Member Site › Forums › Rosetta 3 › Rosetta 3 – General › RNA Denovo RMSD data
- This topic has 31 replies, 3 voices, and was last updated 12 years, 4 months ago by Anonymous.
-
AuthorPosts
-
-
August 2, 2012 at 8:40 am #1367Anonymous
Hi,
I am new to the Rosetta software and I would really appreciate some help from someone with experience in RNA Denovo. I am using the rna_denovo application on a cluster with Rosetta 3.3 and I want to predict 3D structures for a large number of RNA molecules.
Initially I predict 3D structures for which there is NMR data available so that I can determine how well the algorithm works. I am supplying the NMR structure as the native structure in order to plot RMSD vs. energy (score).
I would like to generate similar plots when predicting structures where I am not supplying a native structure.
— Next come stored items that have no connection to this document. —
Lemma statuses_ok l m :
  validate_requirement_statuses l m = Ok tt
  <-> (blen l <= MAX_RECEIPT_EVIDENCE_ITEMS)%N /\ Forall2 status_ok l (evidence_requirements m).
Proof.
  unfold validate_requirement_statuses.
  rewrite guard_err_ok, orb_false_iff, negb_false_iff, N.eqb_eq, N.ltb_ge. unfold blen at 1 2.
  assert (Hs : forall s q, (let '(s, q) := (s, q) in
    reject negb (bool_decide (rs_registry_id s = registry_id q))
           || negb (bool_decide (rs_parameters_digest s = parameters_digest q))
           || (slen (rs_registry_id s) =? 0)%N || (MAX_RECEIPT_REGISTRY_ID_BYTES <? slen (rs_registry_id s))%N
           || (satisfied s && bool_decide (evidence_refs s = []))
           || (negb (satisfied s) && negb (bool_decide (evidence_refs s = [])))
      with InvalidEvidenceRequirements;;
    validate_refs (evidence_refs s)) = Ok tt <-> status_ok s q).
  { intros s q. rewrite guard_err_ok, validate_refs_ok, !orb_false_iff, !negb_false_iff, !bool_decide_eq_true,
      N.eqb_neq, N.ltb_ge. split.
    - intros ((((((Hi & Hd) & Hn) & Hm) & H1) & H2) & Hr). split; try done; [lia|].
      destruct (satisfied s), (decide (evidence_refs s = [])) as [He|He]; rewrite ?He in *; cbn in *; try done.
      by rewrite bool_decide_false in H2.
    - intros []. assert (Hb : bool_decide (evidence_refs s = []) = negb (satisfied s)).
      { case_bool_decide; destruct (satisfied s); naive_solver. }
      rewrite Hb. split_and!; try done; try lia; by destruct (satisfied s). }
  split.
  - intros ((Hl & Hm) & H). split; [done|]. apply (try_each_zip _ status_ok) in H; [done|exact Hs|lia].
  - intros (Hm & H). pose proof (Forall2_length _ _ _ H) as Hl. split; [split; [lia|done]|].
    by apply (try_each_zip _ status_ok).
Qed.
(* ===== verification/Preservation.v ===== *)
(** * Preservation envelopes and their renewals (csv-accountability/src/preservation.rs)

    An envelope keeps the canonical bytes of an object under a list of algorithms; a
    renewal is a later envelope that names the one before it and may only add
    algorithms.  The codec is exact, and a chain is accepted exactly when every
    generation keeps the history. *)

From S2P Require Import Prelude Ord Bytes Hashing Text Accountability Codec Decode Mandate Evidence.

Definition MAX_PRESERVATION_BYTES : N := 8388608.
Definition MAX_PRESERVATION_TEXT_BYTES : N := 128.
Definition MAX_PRESERVATION_ALGORITHMS : N := 32.
Definition MAX_PRESERVATION_CHAIN : nat := 64.

Notation PreservationEnvelopeId := Bytes32.

Inductive AlgorithmPolicyStatus := AlgAllowed | AlgDeprecated | AlgDisallowed | AlgUnknown.
Record AlgorithmStatusEntry := mkAlgorithmStatus { alg_id : string; alg_status : AlgorithmPolicyStatus }.

Record PreservationEnvelope := mkPreservation {
  pe_version : ObjectVersion;
  object_registry_id : string;
  original_canonical_bytes : bytes;
  algorithm_ids : list string;
  preserved_at : N;
  previous_envelope_id : option PreservationEnvelopeId;
  renewal_material_digest : Bytes32
}.

Inductive PreservationError :=
| PreservationUnsupportedVersion | PreservationInvalidField | PreservationMalformed
| PreservationIdentifierMismatch | InvalidRenewalChain | HistoricalRewrite.

Definition valid_text (s : string) : bool :=
  negb (slen s =? 0)%N && (slen s <=? MAX_PRESERVATION_TEXT_BYTES)%N && is_trimmed s && is_ascii s
  && negb (existsb is_control (chars s)).
(** ** The registered profiles *)

Inductive registered : ProfileDescriptor -> ProfileCodec -> Prop :=
| registered_github : registered github_deployment_descriptor (github_codec sha256)
| registered_migration : registered db_migration_descriptor migration_codec
| registered_payment : registered payment_descriptor payment_codec.

Lemma registered_iff d codec :
  registered d codec <-> descriptor codec = d /\ default_registry sha256 !! profile_id d = Some codec.
Proof.
  rewrite default_registry_spec. split.
  - intros []; (split; [done|]); rewrite ?lookup_insert_eq; try done; by rewrite !lookup_insert_ne, lookup_insert_eq.
  - intros [<- H]. rewrite !lookup_insert in H. repeat case_decide; try (injection H as <-; constructor).
    by rewrite lookup_empty in H.
Qed.

Lemma registered_bounds d codec : registered d codec ->
  descriptor_validate d = Ok tt /\ max_identity_bytes d = MAX_IDENTITY_BYTES /\
  max_context_commitments d = MAX_CONTEXT_COMMITMENTS /\ slen (action_type d) <> 0%N /\
  slen (parameters_media_type d) <> 0%N /\ ProfileId_new (profile_id d) = Ok (profile_id d).
Proof. intros []; by vm_compute. Qed.

(** An envelope built for a registered profile verifies against it, and an envelope
    that verifies is the one the constructor builds from its own fields: nothing in it is
    chosen freely next to the profile bytes. *)
Theorem intent_envelope_exact (d : ProfileDescriptor) (codec : ProfileCodec) (i : ActionIntent)
  (Hreg : registered d codec) :
  verify_with_codec sha256 i d codec = Ok tt
  <-> intent_new sha256 d codec (profile_bytes i) (requested_by i) (requested_at i) (request_nonce i)
        (context_commitments i) = Ok i.
Proof.
  apply registered_bounds in Hreg as (Hd & Hmi & Hmc & Ha & Hm & Hp). rewrite verify_with_codec_ok.
  unfold intent_new. rewrite Hd, Hmi, Hmc. cbn [mbind result_bind]. rewrite bind_ok. split.
  - intros [Hv Hpr Hat Hme Ht Hpa]. exists (target i). split; [done|]. unfold intent_validate in Hv.
    rewrite !guard_err_ok, bind_ok, !negb_false_iff, bool_decide_eq_true, N.eqb_eq in Hv.
    destruct Hv as (Hv & Ho & _ & _ & H). rewrite !guard_err_ok in H. destruct H as (_ & _ & Hr & Hrm & Hc & _).
    rewrite Hr, Hrm, Hc. cbn [guard_err]. rewrite <- Hpa, <- Hpr, <- Hat, <- Hme, <- Hv, <- Ho. by destruct i.
  - intros (t & Ht & H). rewrite !guard_err_ok in H. destruct H as (Hr & Hrm & Hc & H).
    injection H as H. rewrite <- H in *. clear H. cbn in *. split; cbn; try done.
    unfold intent_validate. cbn. rewrite Hp. cbn. by rewrite (proj2 (N.eqb_neq _ _) Ha), (proj2 (N.eqb_neq _ _) Hm), Hr, Hrm, Hc.
Qed.
(** [code.split('.')]: the pieces between separators, of which there is always one. *)
Fixpoint split_bytes (sep : byte) (l : bytes) : list bytes :=
  match l with
  | [] => [[]]
  | b :: l =>
      if bool_decide (b = sep) then [] :: split_bytes sep l
      else match split_bytes sep l with p :: ps => (b :: p) :: ps | [] => [[b]] end
  end.
Definition is_well_formed (code : string) : bool :=
  let segments := split_bytes Byte.x2e (as_bytes code) in
  forallb (fun segment => negb (bool_decide (segment = [])) &&
    forallb (fun b => let n := Byte.to_N b in in_range 65 90 n || in_range 48 57 n || (n =? 95)%N) segment) segments
  && (2 <=? blen segments)%N.

(** ** Inputs and reports *)

Record StageResult := mkStageResult { sr_stage : Stage; sr_disposition : StageDisposition }.
Inductive VerificationDisposition := ReportValid | ReportInvalid | ReportIndeterminate.
Record TemporalContext := mkTemporal {
  tc_evaluation_time : N; tc_revocation_snapshot_digest : Bytes32; tc_algorithm_policy_digest : Bytes32
}.
Record EvidenceSummary := mkSummary {
  claims : N; observations : N; attestations : N; gaps : N; counterclaims : N; contradictions : N;
  custody_records : N; withheld_locators : N
}.
Record VerificationReport := mkReport {
  vr_disposition : VerificationDisposition;
  vr_stages : list StageResult;
  evidence_summary : EvidenceSummary;
  temporal_context : TemporalContext
}.
Inductive RevocationStatus := NotRevoked | IsRevoked | RevocationUnknown.
Inductive AlgorithmStatus := Allowed | Disallowed | AlgorithmUnknown.
Inductive ReplayStatus := Fresh | Replayed | ReplayUnknown.
Inductive AuthenticityStatus := AuthVerified | AuthRejected | AuthUnknown.
Global Instance AuthenticityStatus_eq_dec : EqDecision AuthenticityStatus.
Proof. solve_decision. Defined.

Notation evidence_graph := (list (EvidenceNodeId * EvidenceNode)).
Notation envelope_chain := (list (PreservationEnvelopeId * PreservationEnvelope)).
Lemma content_proof_some data i d :
  data !! i = Some d -> exists p,
  content_proof (content_from_leaves data) i = Some p /\ cp_leaf_hash p = hash_leaf sha256 d /\ cp_leaf_index p = i /\
  cp_root_hash p = ct_root_hash (content_from_leaves data) /\
  length (cp_siblings p) <= ct_depth (content_from_leaves data) /\
  fold_proof sha256 (hash_leaf sha256 d) i (cp_siblings p) = cp_root_hash p.
Proof.
  intros Hi. destruct (content_from_leaves_spec data) as (t & Ht & ->); [by intros ->|].
  assert (Hh : map (hash_leaf sha256) data !! i = Some (hash_leaf sha256 d)).
  { change (map (hash_leaf sha256) data) with (hash_leaf sha256 <$> data). by rewrite list_lookup_fmap, Hi. }
  destruct (proof_complete sha256 _ t i _ Ht Hh) as (p & Hp & _ & _ & Hl & Hf).
  unfold content_proof. cbn [ct_leaf_count leaf_hashes ct_root_hash ct_depth].
  rewrite (proj2 (Nat.leb_gt _ _)) by (by eapply lookup_lt_Some). rewrite Ht. cbn. rewrite Hp. cbn.
  change (@map bytes Hash (hash_leaf sha256) data !! i = Some (hash_leaf sha256 d)) in Hh. rewrite Hh. cbn.
  eexists; split; [done|]. by cbn.
Qed.

Lemma content_proof_none data i : data !! i = None -> content_proof (content_from_leaves data) i = None.
Proof.
  intros Hi%lookup_ge_None. unfold content_proof. destruct (decide (data = [])) as [->|Hd]; [done|].
  destruct (content_from_leaves_spec data Hd) as (t & _ & ->). cbn [ct_leaf_count].
  by rewrite (proj2 (Nat.leb_le _ _)) by done.
Qed.

(** ** Properties *)

(** a content tree answers an inclusion check exactly.  For the tree built from any
    leaves the data at an index is accepted, an index past the end never is, and accepted
    data is the data at that index, not merely of some leaf, or the two collide as leaves.
    The proof the tree hands out is no longer than the tree is deep. *)
Theorem content_inclusion_exact (data : list bytes) (i : nat) (d : bytes) :
  let t := content_from_leaves data in
  (data !! i = Some d -> content_verify_inclusion t i d = true) /\
  (content_verify_inclusion t i d = true -> exists x, data !! i = Some x /\
     (x = d \/ collision_in sha256 [leaf_preimage x; leaf_preimage d])) /\
  (forall p, content_proof t i = Some p -> length (cp_siblings p) <= ct_depth t /\ i < ct_leaf_count t).
Proof.
  intros t. subst t. destruct (data !! i) as [x|] eqn:Hi.
  - destruct (content_proof_some data i x Hi) as (p & Hp & Hh & Hx & Hr & Hl & Hf).
    unfold content_verify_inclusion. rewrite Hp. split; [|split].
    + intros [= <-]. apply content_proof_verify_iff. by rewrite Hx.
    + rewrite content_proof_verify_iff, Hh. intros [E _]. exists x. split; [done|].
      apply (hash_leaf_inj sha256 [leaf_preimage x; leaf_preimage d]); [pick..|congruence].
    + intros p' [= <-]. split; [done|].
      destruct (content_from_leaves_spec data) as (u & _ & ->); [by intros ->|]. by eapply lookup_lt_Some.
  - unfold content_verify_inclusion. by rewrite (content_proof_none _ _ Hi).
Qed.
(* ===== verification/Manifest.v ===== *)
(** * Sanad manifests and attachments (csv-content: manifest.rs, attachments.rs)

    A manifest describes what a sanad carries: its payload's digest, the roots of its
    content and its attachments, the digests of its policies.  Its bytes are canonical on
    the way out: they determine the manifest up to the spelling of media types, so the
    manifest hash binds it.  On the way in they are not: the reader takes any option byte
    but one as absent, and any byte but zero as true, so several byte strings are read as
    one manifest.  What the reader returns is always a manifest that is written and read
    back as it is. *)

From S2P Require Import Prelude Ord Bytes Hashing Text Codec Decode Merkle Content.

(** ** Attachments *)

Inductive MediaType := Text | Json | Xml | Pdf | Image | Png | Jpeg | Gif | Mp4 | Mp3 | Zip | Custom (s : string).
Global Instance MediaType_eq_dec : EqDecision MediaType.
Proof. solve_decision. Defined.

Definition media_as_str (m : MediaType) : string :=
  match m with
  | Text => "text/plain" | Json => "application/json" | Xml => "application/xml" | Pdf => "application/pdf"
  | Image => "image/*" | Png => "image/png" | Jpeg => "image/jpeg" | Gif => "image/gif" | Mp4 => "video/mp4"
  | Mp3 => "audio/mpeg" | Zip => "application/zip" | Custom s => s
  end.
As I understand it from the RNA Denovo Server documentation, RMSD is calculated between the models and the lowest energy model (best scoring model) when no native pdb is supplied, however, I do not obtain any RMSD data in my out file when I run without a native structure. How can I calculate this? Are there any significant differences between the RNA Denovo server application and the one included in the Rosetta package?
Also, are there any post-processing scripts available that can be useful for analyzing data from RNA Denovo?
I hope that someone could clarify these points to me. Thank you.Best regards,
Emma -
August 2, 2012 at 2:14 pm #7521Anonymous
Hi again,
I think that it is probably not a good idea to calculate RMSD to the best scoring model as this structure differs significantly from the native one, at least as far as I have observed in my test runs. Can anyone suggest what I can look for/analyze in order to be able to extract reasonable models? Can the cluster algorithm be helpful in my case?
Thanks you.
Regards,
Emma -
August 3, 2012 at 12:04 pm #7525Anonymous
Thank you for your quick response and suggestions about using clustering.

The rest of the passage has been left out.